*** EXCERPTED RECORDS ***

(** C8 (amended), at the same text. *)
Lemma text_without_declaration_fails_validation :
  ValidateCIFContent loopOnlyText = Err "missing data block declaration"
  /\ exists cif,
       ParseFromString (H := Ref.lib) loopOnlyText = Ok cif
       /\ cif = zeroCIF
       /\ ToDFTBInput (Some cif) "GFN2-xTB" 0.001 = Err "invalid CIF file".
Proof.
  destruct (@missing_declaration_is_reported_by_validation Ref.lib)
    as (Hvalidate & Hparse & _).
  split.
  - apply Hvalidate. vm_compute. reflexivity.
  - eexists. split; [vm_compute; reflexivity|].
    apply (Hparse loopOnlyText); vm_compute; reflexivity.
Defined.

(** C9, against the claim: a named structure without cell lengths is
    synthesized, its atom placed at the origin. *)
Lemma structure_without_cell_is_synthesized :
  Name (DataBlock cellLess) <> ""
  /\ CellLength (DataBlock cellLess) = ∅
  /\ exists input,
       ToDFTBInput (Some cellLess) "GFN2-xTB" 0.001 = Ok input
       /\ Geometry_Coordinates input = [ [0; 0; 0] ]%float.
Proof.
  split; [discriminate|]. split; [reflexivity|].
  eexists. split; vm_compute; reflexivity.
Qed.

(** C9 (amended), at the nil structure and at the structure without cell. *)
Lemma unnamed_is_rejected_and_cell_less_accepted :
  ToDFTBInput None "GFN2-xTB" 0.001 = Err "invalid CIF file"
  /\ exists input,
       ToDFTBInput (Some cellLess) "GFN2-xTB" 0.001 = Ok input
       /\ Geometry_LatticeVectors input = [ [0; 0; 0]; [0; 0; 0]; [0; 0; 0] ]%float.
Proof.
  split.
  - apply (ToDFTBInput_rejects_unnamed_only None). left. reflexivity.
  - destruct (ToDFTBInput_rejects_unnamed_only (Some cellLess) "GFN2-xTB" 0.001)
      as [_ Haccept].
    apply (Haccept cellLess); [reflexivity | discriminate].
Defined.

*** End of EXCERPTED RECORDS ***
*** EXCERPTED RECORDS ***

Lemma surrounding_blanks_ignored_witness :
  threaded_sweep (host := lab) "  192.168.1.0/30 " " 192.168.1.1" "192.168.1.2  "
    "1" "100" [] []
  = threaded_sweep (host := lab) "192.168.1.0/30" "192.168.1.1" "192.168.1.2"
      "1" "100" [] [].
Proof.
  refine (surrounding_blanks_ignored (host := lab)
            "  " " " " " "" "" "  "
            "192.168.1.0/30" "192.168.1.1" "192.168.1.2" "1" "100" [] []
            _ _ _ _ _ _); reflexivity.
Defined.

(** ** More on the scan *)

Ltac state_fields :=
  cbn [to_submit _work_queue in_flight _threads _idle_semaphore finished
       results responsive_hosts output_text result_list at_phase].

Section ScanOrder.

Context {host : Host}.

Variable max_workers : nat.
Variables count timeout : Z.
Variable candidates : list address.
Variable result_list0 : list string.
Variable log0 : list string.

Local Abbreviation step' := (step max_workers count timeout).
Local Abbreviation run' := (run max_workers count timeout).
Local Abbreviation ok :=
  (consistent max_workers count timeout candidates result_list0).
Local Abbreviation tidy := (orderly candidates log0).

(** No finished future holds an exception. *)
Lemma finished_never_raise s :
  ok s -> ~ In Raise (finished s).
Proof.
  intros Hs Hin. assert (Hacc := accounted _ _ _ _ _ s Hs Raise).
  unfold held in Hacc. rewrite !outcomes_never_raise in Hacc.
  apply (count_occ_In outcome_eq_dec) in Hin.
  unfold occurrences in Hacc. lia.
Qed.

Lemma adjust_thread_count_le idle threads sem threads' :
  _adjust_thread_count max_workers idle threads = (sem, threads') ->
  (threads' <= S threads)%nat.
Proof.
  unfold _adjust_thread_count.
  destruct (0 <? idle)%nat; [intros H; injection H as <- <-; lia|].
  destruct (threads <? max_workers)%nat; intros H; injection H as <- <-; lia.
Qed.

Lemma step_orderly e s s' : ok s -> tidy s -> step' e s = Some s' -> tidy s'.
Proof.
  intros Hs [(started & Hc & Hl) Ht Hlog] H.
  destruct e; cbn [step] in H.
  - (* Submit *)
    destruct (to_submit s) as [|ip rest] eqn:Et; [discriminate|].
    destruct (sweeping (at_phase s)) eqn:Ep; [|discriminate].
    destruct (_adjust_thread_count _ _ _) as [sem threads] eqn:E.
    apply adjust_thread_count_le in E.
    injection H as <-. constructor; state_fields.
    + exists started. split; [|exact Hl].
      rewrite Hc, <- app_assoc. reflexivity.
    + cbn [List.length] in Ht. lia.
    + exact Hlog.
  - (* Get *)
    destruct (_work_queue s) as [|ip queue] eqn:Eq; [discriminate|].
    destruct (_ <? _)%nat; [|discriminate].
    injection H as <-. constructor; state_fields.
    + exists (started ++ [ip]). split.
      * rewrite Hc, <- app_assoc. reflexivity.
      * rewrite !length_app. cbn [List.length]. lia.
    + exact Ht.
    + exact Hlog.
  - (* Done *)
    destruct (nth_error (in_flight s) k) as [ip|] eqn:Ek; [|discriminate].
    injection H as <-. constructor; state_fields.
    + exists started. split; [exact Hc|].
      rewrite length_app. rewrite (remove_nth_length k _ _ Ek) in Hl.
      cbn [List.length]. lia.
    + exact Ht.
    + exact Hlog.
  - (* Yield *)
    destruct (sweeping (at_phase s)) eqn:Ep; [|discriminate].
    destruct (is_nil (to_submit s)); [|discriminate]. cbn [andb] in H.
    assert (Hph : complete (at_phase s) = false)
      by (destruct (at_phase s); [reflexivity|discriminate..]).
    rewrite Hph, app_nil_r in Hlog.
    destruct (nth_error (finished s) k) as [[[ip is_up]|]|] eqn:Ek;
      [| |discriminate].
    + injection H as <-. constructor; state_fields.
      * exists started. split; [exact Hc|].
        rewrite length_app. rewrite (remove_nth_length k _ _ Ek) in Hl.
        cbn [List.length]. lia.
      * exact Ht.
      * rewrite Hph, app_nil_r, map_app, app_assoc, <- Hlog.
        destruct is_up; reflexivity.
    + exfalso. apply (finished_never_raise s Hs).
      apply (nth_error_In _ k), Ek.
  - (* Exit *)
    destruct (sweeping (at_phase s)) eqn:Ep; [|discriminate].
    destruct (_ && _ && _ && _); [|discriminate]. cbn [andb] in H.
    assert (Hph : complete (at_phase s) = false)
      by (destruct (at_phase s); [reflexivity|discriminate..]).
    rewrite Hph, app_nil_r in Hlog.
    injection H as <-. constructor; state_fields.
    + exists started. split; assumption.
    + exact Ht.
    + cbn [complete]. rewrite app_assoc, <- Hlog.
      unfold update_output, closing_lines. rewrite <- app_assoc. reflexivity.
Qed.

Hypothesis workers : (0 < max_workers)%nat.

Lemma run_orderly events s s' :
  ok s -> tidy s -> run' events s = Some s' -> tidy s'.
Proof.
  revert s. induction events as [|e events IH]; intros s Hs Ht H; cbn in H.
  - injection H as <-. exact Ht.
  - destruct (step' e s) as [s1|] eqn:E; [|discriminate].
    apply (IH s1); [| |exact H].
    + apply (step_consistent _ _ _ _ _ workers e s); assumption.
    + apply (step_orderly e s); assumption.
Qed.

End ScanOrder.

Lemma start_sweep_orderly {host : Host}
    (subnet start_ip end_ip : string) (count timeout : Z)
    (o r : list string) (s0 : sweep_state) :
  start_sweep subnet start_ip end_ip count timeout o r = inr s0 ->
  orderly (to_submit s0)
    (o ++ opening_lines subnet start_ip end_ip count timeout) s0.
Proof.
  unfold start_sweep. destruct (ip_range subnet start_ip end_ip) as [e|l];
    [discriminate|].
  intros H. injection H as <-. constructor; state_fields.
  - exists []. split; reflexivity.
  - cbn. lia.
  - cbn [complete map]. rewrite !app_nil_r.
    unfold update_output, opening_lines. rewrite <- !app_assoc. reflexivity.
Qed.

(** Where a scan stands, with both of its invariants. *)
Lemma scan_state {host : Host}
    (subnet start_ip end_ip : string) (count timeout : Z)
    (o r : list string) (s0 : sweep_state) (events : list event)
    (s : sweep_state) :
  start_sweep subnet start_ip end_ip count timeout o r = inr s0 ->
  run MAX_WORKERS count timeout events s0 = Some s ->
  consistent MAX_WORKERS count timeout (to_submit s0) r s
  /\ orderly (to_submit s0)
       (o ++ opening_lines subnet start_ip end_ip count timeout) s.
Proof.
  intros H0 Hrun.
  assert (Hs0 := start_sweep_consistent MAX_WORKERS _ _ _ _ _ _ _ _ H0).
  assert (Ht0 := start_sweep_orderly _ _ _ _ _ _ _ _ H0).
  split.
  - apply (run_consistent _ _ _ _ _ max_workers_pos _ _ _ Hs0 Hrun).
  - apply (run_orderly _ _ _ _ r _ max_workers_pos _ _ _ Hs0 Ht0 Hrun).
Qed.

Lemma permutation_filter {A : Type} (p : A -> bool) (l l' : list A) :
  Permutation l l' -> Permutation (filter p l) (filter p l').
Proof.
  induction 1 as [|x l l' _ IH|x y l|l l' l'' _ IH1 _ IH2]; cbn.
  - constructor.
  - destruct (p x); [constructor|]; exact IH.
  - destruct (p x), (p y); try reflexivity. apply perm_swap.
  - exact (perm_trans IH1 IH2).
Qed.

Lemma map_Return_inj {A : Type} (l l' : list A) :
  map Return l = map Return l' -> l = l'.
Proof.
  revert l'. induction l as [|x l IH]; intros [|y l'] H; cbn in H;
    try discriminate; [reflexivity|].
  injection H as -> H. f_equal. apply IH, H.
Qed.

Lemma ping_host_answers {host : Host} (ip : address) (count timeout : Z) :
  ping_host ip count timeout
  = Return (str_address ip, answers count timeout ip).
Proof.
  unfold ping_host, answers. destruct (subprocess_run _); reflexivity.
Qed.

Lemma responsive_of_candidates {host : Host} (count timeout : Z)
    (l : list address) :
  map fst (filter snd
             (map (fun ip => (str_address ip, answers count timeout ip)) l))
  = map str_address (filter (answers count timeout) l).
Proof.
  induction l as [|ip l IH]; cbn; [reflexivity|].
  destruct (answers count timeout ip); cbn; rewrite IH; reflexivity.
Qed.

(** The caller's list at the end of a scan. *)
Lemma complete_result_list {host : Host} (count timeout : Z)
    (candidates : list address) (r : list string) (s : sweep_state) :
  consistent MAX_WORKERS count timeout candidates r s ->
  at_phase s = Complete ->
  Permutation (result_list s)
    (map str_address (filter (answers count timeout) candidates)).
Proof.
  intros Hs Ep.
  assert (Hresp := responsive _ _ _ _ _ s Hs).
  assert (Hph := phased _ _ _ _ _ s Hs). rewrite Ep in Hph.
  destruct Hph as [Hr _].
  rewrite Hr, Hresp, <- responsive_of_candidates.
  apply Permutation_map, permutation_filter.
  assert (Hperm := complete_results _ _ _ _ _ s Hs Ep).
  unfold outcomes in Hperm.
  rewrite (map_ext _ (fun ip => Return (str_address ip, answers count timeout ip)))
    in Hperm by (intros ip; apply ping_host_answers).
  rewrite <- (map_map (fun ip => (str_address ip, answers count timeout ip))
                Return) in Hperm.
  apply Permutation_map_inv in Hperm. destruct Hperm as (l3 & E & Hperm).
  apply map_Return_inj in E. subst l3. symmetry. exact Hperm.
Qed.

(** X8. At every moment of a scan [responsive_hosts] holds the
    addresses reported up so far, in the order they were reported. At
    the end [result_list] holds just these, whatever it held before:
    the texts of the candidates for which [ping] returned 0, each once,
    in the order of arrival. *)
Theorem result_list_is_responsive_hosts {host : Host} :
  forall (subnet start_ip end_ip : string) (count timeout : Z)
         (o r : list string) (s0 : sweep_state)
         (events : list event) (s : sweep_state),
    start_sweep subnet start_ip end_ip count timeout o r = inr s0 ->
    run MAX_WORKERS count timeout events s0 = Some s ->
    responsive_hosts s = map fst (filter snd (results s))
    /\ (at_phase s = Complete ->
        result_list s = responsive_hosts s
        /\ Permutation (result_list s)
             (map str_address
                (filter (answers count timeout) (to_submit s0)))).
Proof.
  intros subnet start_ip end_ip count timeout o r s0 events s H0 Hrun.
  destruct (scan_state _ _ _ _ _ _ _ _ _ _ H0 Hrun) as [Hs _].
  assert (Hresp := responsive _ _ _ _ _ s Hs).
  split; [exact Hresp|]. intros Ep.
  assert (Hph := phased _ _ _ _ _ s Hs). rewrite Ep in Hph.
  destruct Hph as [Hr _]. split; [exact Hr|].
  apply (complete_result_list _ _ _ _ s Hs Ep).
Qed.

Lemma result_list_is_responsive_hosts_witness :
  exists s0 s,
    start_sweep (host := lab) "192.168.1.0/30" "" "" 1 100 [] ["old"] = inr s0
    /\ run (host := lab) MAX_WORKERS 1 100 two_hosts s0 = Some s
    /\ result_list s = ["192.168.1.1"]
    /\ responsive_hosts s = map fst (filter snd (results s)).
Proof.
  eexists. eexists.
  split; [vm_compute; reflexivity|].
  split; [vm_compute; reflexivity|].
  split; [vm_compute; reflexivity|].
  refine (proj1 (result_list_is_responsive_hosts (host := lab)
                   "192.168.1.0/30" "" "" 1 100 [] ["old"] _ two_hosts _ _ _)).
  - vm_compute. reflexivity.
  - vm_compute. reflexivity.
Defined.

*** End of EXCERPTED RECORDS ***
*** EXCERPTED RECORDS ***

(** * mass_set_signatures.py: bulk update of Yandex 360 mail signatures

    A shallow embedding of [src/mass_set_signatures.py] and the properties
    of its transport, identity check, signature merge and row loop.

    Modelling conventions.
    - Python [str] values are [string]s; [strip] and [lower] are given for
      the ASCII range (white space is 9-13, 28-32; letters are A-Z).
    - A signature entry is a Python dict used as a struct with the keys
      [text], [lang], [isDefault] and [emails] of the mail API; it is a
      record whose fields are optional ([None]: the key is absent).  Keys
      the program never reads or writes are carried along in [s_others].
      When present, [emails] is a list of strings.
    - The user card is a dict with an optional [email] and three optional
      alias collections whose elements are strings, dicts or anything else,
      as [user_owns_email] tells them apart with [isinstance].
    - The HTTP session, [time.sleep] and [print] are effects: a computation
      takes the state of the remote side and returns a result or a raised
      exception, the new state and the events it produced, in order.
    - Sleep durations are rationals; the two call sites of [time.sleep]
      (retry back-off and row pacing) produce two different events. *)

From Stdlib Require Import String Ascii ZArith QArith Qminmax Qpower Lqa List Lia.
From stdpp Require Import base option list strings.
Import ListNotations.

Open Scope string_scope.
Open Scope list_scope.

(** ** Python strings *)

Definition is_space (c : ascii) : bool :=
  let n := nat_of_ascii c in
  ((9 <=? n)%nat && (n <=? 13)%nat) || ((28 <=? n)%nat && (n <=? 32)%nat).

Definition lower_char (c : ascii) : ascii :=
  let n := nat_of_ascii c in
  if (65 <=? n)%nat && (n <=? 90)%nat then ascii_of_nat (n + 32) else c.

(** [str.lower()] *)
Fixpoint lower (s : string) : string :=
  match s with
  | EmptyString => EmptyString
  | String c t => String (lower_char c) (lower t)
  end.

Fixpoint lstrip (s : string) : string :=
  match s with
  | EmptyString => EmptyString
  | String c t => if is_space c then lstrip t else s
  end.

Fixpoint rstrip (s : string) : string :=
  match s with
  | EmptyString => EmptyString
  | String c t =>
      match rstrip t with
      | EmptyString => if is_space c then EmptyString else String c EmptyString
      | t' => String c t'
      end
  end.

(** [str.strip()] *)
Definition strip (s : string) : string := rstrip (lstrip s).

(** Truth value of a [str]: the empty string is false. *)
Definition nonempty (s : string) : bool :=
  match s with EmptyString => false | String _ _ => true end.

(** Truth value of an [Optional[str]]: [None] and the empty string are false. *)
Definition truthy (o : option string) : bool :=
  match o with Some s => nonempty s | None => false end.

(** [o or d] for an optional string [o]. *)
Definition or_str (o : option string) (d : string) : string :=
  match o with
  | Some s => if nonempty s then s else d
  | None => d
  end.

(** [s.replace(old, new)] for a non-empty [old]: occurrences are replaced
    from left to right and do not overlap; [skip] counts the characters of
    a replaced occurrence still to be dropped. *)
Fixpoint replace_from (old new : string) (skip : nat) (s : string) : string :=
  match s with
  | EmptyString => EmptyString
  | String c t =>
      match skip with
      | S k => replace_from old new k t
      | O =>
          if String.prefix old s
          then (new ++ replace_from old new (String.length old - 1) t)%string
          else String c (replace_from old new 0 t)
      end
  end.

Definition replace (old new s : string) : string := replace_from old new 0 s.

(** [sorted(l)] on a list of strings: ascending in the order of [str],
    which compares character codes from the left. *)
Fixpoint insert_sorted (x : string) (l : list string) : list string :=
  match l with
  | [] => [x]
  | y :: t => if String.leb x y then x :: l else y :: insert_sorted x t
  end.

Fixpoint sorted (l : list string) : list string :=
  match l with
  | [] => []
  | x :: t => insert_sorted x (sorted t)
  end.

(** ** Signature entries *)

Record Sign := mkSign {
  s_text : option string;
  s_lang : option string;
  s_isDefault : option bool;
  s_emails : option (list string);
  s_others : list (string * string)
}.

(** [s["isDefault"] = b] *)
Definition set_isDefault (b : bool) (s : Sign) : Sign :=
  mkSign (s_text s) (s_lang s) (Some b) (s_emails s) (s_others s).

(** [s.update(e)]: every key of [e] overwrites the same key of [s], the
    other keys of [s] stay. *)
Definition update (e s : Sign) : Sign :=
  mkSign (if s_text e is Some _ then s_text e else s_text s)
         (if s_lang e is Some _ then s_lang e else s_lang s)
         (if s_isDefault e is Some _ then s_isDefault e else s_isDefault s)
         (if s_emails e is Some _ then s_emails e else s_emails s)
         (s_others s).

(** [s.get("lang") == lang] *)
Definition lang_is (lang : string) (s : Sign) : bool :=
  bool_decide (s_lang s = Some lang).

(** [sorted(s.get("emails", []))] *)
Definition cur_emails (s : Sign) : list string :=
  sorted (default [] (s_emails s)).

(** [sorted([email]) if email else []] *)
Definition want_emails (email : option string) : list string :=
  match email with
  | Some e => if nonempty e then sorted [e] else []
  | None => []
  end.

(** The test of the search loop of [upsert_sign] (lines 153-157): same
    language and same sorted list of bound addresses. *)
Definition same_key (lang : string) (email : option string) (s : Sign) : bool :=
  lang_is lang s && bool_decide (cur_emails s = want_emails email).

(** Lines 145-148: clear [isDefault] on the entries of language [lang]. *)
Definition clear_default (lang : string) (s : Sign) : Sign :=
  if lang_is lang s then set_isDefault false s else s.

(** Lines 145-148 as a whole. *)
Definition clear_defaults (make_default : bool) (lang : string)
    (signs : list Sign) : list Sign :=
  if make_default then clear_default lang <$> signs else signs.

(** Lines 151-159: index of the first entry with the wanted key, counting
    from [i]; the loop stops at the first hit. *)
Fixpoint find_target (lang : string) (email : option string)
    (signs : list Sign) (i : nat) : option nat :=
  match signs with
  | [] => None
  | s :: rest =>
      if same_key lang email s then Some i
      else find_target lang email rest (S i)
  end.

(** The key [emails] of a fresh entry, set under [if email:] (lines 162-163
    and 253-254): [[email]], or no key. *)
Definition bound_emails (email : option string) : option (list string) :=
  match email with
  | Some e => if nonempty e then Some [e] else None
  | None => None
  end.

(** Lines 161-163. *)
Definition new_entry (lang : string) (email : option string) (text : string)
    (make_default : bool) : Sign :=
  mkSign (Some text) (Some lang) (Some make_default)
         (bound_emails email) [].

*** End of EXCERPTED RECORDS ***

DIRECTIONS.
Your answer should consist of all lines above that include the string "Abbreviation".

WRITTEN REPLY.
Local Abbreviation step' := (step max_workers count timeout).
Local Abbreviation run' := (run max_workers count timeout).
Local Abbreviation ok :=
Local Abbreviation tidy := (orderly candidates log0).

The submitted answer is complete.